## What is expected
Start the output with the opening line of the listing below and continue, reproducing each line exactly, up to and including the line that contains "blocks (max_loop n h) = blocks h)).".

━━━

(* ===== verification/Hw.v ===== *)
(** * hw.c: how large a buffer the kernel has

    A module that, when it is loaded, twice takes the largest block of pages it can get and prints
    what it found.  Which blocks the kernel has, given those that were taken, is a parameter. *)

From Stdlib Require Import String.
From S2P Require Import Prelude CString.

Record Hw := mkHw {
  blocks : list (Z * Z);   (** address and order of the blocks taken *)
  klog : list (list Z)   (** lines printed *)
}.

Section Hw.
(** [__get_free_pages], 0 when there is no such block *)
Context (get_free_pages : list (Z * Z) -> Z -> Z).

Definition line_of (order : Z) (result : string) : list Z :=
  replicate (2 - length (fmt_d order)) 32 ++ fmt_d order ++ chars " [0x" ++
  fmt_08x (Z.shiftl 1 order * 4096) ++ chars " bytes] " ++ chars result ++ [newline].

(** [for (order = n; order >= 0; --order)] *)
Fixpoint max_loop (n : nat) (h : Hw) : Hw :=
  let order := Z.of_nat n in
  let buf := get_free_pages (blocks h) order in
  if istrue buf then mkHw (blocks h ++ [(buf, order)]) (klog h ++ [line_of order "SUCCESS"])
  else
    let h := mkHw (blocks h) (klog h ++ [line_of order "FAIL"]) in
    match n with
    | O => h
    | S n => max_loop n h
    end.
Definition get_max (h : Hw) : Hw := max_loop 12 h.

Definition hello_init (h : Hw) : Hw * Z :=
  let h := mkHw (blocks h) (klog h ++ [chars "Hello World" ++ [newline]]) in
  (get_max (get_max h), 0).
Definition hello_exit (h : Hw) : Hw := mkHw (blocks h) (klog h ++ [chars "Ciao" ++ [newline]]).

(** ** What is taken *)

(** The largest order up to [n] of which there is a block. *)
Definition largest (taken : list (Z * Z)) (n k : nat) : Prop :=
  (k <= n)%nat /\ get_free_pages taken (Z.of_nat k) <> 0 /\
  forall i, (k < i <= n)%nat -> get_free_pages taken (Z.of_nat i) = 0.

Lemma max_loop_spec n h : exists lines,
  klog (max_loop n h) = klog h ++ lines /\
  ((exists k, largest (blocks h) n k /\
      blocks (max_loop n h) = blocks h ++ [(get_free_pages (blocks h) (Z.of_nat k), Z.of_nat k)] /\
      lines = ((fun i => line_of (Z.of_nat i) "FAIL") <$> rev (seq (S k) (n - k))) ++ [line_of (Z.of_nat k) "SUCCESS"])
   \/ ((forall i, (i <= n)%nat -> get_free_pages (blocks h) (Z.of_nat i) = 0) /\
      blocks (max_loop n h) = blocks h)).
Proof.
  assert (forall n b l, istrue (get_free_pages b (Z.of_nat n)) = true ->
    klog (max_loop n (mkHw b l)) = l ++ [line_of (Z.of_nat n) "SUCCESS"] /\
    blocks (max_loop n (mkHw b l)) = b ++ [(get_free_pages b (Z.of_nat n), Z.of_nat n)]) as Hyes.
  { intros [|m] b l E; cbn [max_loop blocks]; cbv zeta; by rewrite E. }
  destruct h as [b l]. cbn [blocks klog]. revert l. induction n as [|n IH]; intros l;
    match goal with |- context [max_loop ?m _] =>
      destruct (istrue (get_free_pages b (Z.of_nat m))) eqn:E;
        [destruct (Hyes m b l E) as [-> ->]; eexists; split; [done|]; left; exists m;
         unfold istrue in E; apply negb_true_iff, Z.eqb_neq in E;
         split; [split; [lia|]; split; [done|lia]|]; split; [done|]; by rewrite Nat.sub_diag
        |cbn [max_loop blocks klog]; cbv zeta; rewrite E; unfold istrue in E;
         apply negb_false_iff, Z.eqb_eq in E] end.
  - eexists. split; [done|]. right. split; [|done]. intros i Hi. by replace i with 0%nat by lia.
  - destruct (IH (l ++ [line_of (Z.of_nat (S n)) "FAIL"])) as (lines & El & H). rewrite El.
    eexists. rewrite <- app_assoc. split; [done|]. destruct H as [(k & (Hk & Hne & Hno) & Hb & Hlines)|[Hno Hb]].
    + left. exists k. split; [split; [lia|]; split; [done|]|].
      * intros i Hi. destruct (decide (i = S n)) as [->|]; [done|]. apply Hno. lia.
      * split; [done|]. rewrite Hlines. replace (S n - k)%nat with (S (n - k)) by lia.
        rewrite seq_S, rev_app_distr. cbn [rev app fmap list_fmap]. do 4 f_equal. lia.
    + right. split; [|done]. intros i Hi. destruct (decide (i = S n)) as [->|]; [done|]. apply Hno. lia.
Qed.

(** Loading the module takes the largest block there is, of at most 4096 pages, and then the largest
    that is left; unloading it gives neither back. *)
Theorem hello_keeps_pages h k1 k2 : largest (blocks h) 12 k1 ->
  let b1 := blocks h ++ [(get_free_pages (blocks h) (Z.of_nat k1), Z.of_nat k1)] in
  largest b1 12 k2 ->
  blocks (hello_exit (fst (hello_init h))) = b1 ++ [(get_free_pages b1 (Z.of_nat k2), Z.of_nat k2)].
Proof.
  assert (forall taken k k', largest taken 12 k -> largest taken 12 k' -> k = k') as Huniq.
  { intros t k k' (H1 & H2 & H3) (H1' & H2' & H3'). destruct (Nat.lt_trichotomy k k') as [?|[?|?]]; [|done|].
    - by rewrite H3 in H2' by lia.
    - by rewrite H3' in H2 by lia. }
  intros H1 b1 H2. unfold hello_init, hello_exit, get_max. cbn [fst blocks].
  set (h0 := mkHw _ _). destruct (max_loop_spec 12 h0) as (l1 & _ & [(k & Hk & Hb & _)|[Hno _]]).
  2:{ destruct H1 as (Hle & Hne & _). by rewrite Hno in Hne. }
  rewrite (Huniq (blocks h) k k1 Hk H1) in Hb. change (blocks h0) with (blocks h) in Hb. fold b1 in Hb.
  destruct (max_loop_spec 12 (max_loop 12 h0)) as (l2 & _ & [(k' & Hk' & Hb' & _)|[Hno _]]); rewrite Hb in *.
  - by rewrite (Huniq b1 k' k2 Hk' H2) in Hb'.
  - destruct H2 as (Hle & Hne & _). by rewrite Hno in Hne.
Qed.
End Hw.
(** * Progressive story generation and playback

    A shallow embedding of the journey story application: the [App]
    component (look-ahead scheduler, single-flight background generation,
    journey start and reset), the [StoryPlayer] component (playback engine,
    buffering, progress signal), the progress clamp and the marker effect
    of [InlineMap], the [RoutePlanner] component, and the outline and
    landmark requests of the content service.

    Conventions of the embedding.

    - JavaScript numbers that hold counts and indices are [nat]; numbers
      that hold seconds or fractions are exact rationals [Q]; durations of
      timers are [N] milliseconds.
    - React state and refs of a component are the fields of one record.
      An event handler runs to completion and the render it causes, with
      the effects whose dependencies it changed, is committed before the
      next event is handled: that is one [step].
    - Every suspended [async] call is a record kept in the state and
      resumed by an event that carries what the awaited promise settled
      to, so that all interleavings of completions are runs of [step].
    - A closure that outlives its render keeps what it captured: the
      [onended] handler of a source holds the [story] prop of the render
      that started it.
    - The directions callback of the planner calls [onRouteFound] without
      looking at the state of the page, and a call of [playSegment] waits
      while the audio context is suspended.  [step] takes a route in every
      state and lets the context suspend; the runs in which routes only
      arrive while the planner's button is enabled and the context keeps
      running are the orderly runs.  What is proved of every run is
      stated with [reachable], what is proved of orderly runs with
      [orderly]. *)

From Stdlib Require Import List Arith NArith ZArith Bool Lia String QArith Qminmax Lqa.
From Stdlib Require Import Sorted Permutation Qabs.
Import ListNotations.

Local Open Scope nat_scope.

Set Implicit Arguments.

(** An equation between results of a handler, taken apart. *)
Ltac settled :=
  let E := fresh "E" in intros E; inversion E; subst; clear E.

(** * Data model (types.ts) *)

Inductive StoryStyle := GUIDE | CHILDREN | HISTORICAL | MYTHOLOGY.

Record RouteDetails := {
  startAddress : string;
  endAddress : string;
  distance : string;
  duration : string;
  durationSeconds : nat;
  travelMode : string;
  voiceName : string;
  storyStyle : StoryStyle;
  withFamily : bool;
  kidsCount : nat
}.

(** A decoded Web Audio buffer: at least one sample frame at a positive
    sample rate; its duration in seconds is frames / rate. *)
Record AudioBuffer := {
  frames : positive;
  sampleRate : positive
}.

Definition bufferDuration (b : AudioBuffer) : Q := Zpos (frames b) # sampleRate b.

Record StorySegment := {
  index : nat;
  text : string;
  audioBuffer : option AudioBuffer
}.

Record AudioStory := {
  totalSegmentsEstimate : nat;
  outline : list string;
  segments : list StorySegment;
  landmarkImages : list string
}.

Inductive AppState :=
| PLANNING
| CALCULATING_ROUTE
| ROUTE_CONFIRMED
| GENERATING_INITIAL_SEGMENT
| READY_TO_PLAY
| PLAYING.

(** The numeric value of an enum member. *)
Definition AppState_value (s : AppState) : nat :=
  match s with
  | PLANNING => 0
  | CALCULATING_ROUTE => 1
  | ROUTE_CONFIRMED => 2
  | GENERATING_INITIAL_SEGMENT => 3
  | READY_TO_PLAY => 4
  | PLAYING => 5
  end.

Definition isSome {A : Type} (o : option A) : bool :=
  match o with Some _ => true | None => false end.

(** * Promises raced against a timer (withTimeout) *)

(** How a provider promise settles, with the time in milliseconds after the
    call at which it does. *)
Inductive Settle (T : Type) :=
| Resolves (ms : N) (v : T)
| Rejects (ms : N) (msg : string)
| NeverSettles.

Arguments Rejects {T} ms msg.
Arguments NeverSettles {T}.

Inductive Outcome (T : Type) :=
| Fulfilled (v : T)
| Thrown (msg : string).

Arguments Thrown {T} msg.

(** [Promise.race] of the promise and a timer that rejects after [ms]: the
    promise wins when it settles before the timer fires. *)
Definition withTimeout {T : Type} (p : Settle T) (ms : N) (errorMsg : string)
  : Outcome T :=
  match p with
  | Resolves t v => if (t <? ms)%N then Fulfilled v else Thrown errorMsg
  | Rejects t msg => if (t <? ms)%N then Thrown msg else Thrown errorMsg
  | NeverSettles => Thrown errorMsg
  end.

Definition TEXT_TIMEOUT_MS : N := 60000%N.
Definition AUDIO_TIMEOUT_MS : N := 100000%N.

(** * Content service (services/geminiService) *)

Definition calculateTotalSegments (durationSeconds : nat) : nat :=
  let ceilMinutes :=
    durationSeconds / 60 + (if durationSeconds mod 60 =? 0 then 0 else 1) in
  let calculated := Nat.max 2 ceilMinutes in
  Nat.min calculated 4.

(** [generateSegment] resolves to a segment carrying the requested index,
    the generated text and no audio yet. *)
Definition segmentData (segmentIndex : nat) (txt : string) : StorySegment :=
  {| index := segmentIndex; text := txt; audioBuffer := None |}.

(** The object spread [{ ...segmentData, audioBuffer }]. *)
Definition withAudio (seg : StorySegment) (buf : AudioBuffer) : StorySegment :=
  {| index := index seg; text := text seg; audioBuffer := Some buf |}.

(** * The App component *)

(** A suspended call of [generateNextSegment]: the index it was called
    with and the [await] it is parked at. *)
Inductive AttemptPhase :=
| AwaitingText
| AwaitingAudio (data : StorySegment).

Record Attempt := {
  att_index : nat;
  att_phase : AttemptPhase
}.

Record App := {
  appState : AppState;
  route : option RouteDetails;
  story : option AudioStory;
  loadingMessage : string;
  scriptError : bool;
  generationError : option string;
  isKeyRequired : bool;
  isGeneratingRef : bool;
  isBackgroundGenerating : bool;
  currentPlayingIndex : nat;
  smoothProgress : Q;
  (* suspended generateNextSegment calls *)
  inflight : list Attempt;
  (* suspended handleGenerateStory calls *)
  starting : list RouteDetails
}.

Definition initialApp : App :=
  {| appState := PLANNING; route := None; story := None;
     loadingMessage := "";
     scriptError := false; generationError := None; isKeyRequired := false;
     isGeneratingRef := false; isBackgroundGenerating := false;
     currentPlayingIndex := 0; smoothProgress := 0%Q;
     inflight := []; starting := [] |}.

Definition setAppState (v : AppState) (a : App) : App :=
  {| appState := v; route := route a; story := story a;
     loadingMessage := loadingMessage a;
     scriptError := scriptError a; generationError := generationError a;
     isKeyRequired := isKeyRequired a; isGeneratingRef := isGeneratingRef a;
     isBackgroundGenerating := isBackgroundGenerating a;
     currentPlayingIndex := currentPlayingIndex a;
     smoothProgress := smoothProgress a;
     inflight := inflight a; starting := starting a |}.

Definition setRoute (v : option RouteDetails) (a : App) : App :=
  {| appState := appState a; route := v; story := story a;
     loadingMessage := loadingMessage a;
     scriptError := scriptError a; generationError := generationError a;
     isKeyRequired := isKeyRequired a; isGeneratingRef := isGeneratingRef a;
     isBackgroundGenerating := isBackgroundGenerating a;
     currentPlayingIndex := currentPlayingIndex a;
     smoothProgress := smoothProgress a;
     inflight := inflight a; starting := starting a |}.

━━━

## Exercise result
(* ===== verification/Hw.v ===== *)
(** * hw.c: how large a buffer the kernel has

    A module that, when it is loaded, twice takes the largest block of pages it can get and prints
    what it found.  Which blocks the kernel has, given those that were taken, is a parameter. *)

From Stdlib Require Import String.
From S2P Require Import Prelude CString.

Record Hw := mkHw {
  blocks : list (Z * Z);   (** address and order of the blocks taken *)
  klog : list (list Z)   (** lines printed *)
}.

Section Hw.
(** [__get_free_pages], 0 when there is no such block *)
Context (get_free_pages : list (Z * Z) -> Z -> Z).

Definition line_of (order : Z) (result : string) : list Z :=
  replicate (2 - length (fmt_d order)) 32 ++ fmt_d order ++ chars " [0x" ++
  fmt_08x (Z.shiftl 1 order * 4096) ++ chars " bytes] " ++ chars result ++ [newline].

(** [for (order = n; order >= 0; --order)] *)
Fixpoint max_loop (n : nat) (h : Hw) : Hw :=
  let order := Z.of_nat n in
  let buf := get_free_pages (blocks h) order in
  if istrue buf then mkHw (blocks h ++ [(buf, order)]) (klog h ++ [line_of order "SUCCESS"])
  else
    let h := mkHw (blocks h) (klog h ++ [line_of order "FAIL"]) in
    match n with
    | O => h
    | S n => max_loop n h
    end.
Definition get_max (h : Hw) : Hw := max_loop 12 h.

Definition hello_init (h : Hw) : Hw * Z :=
  let h := mkHw (blocks h) (klog h ++ [chars "Hello World" ++ [newline]]) in
  (get_max (get_max h), 0).
Definition hello_exit (h : Hw) : Hw := mkHw (blocks h) (klog h ++ [chars "Ciao" ++ [newline]]).

(** ** What is taken *)

(** The largest order up to [n] of which there is a block. *)
Definition largest (taken : list (Z * Z)) (n k : nat) : Prop :=
  (k <= n)%nat /\ get_free_pages taken (Z.of_nat k) <> 0 /\
  forall i, (k < i <= n)%nat -> get_free_pages taken (Z.of_nat i) = 0.

Lemma max_loop_spec n h : exists lines,
  klog (max_loop n h) = klog h ++ lines /\
  ((exists k, largest (blocks h) n k /\
      blocks (max_loop n h) = blocks h ++ [(get_free_pages (blocks h) (Z.of_nat k), Z.of_nat k)] /\
      lines = ((fun i => line_of (Z.of_nat i) "FAIL") <$> rev (seq (S k) (n - k))) ++ [line_of (Z.of_nat k) "SUCCESS"])
   \/ ((forall i, (i <= n)%nat -> get_free_pages (blocks h) (Z.of_nat i) = 0) /\
      blocks (max_loop n h) = blocks h)).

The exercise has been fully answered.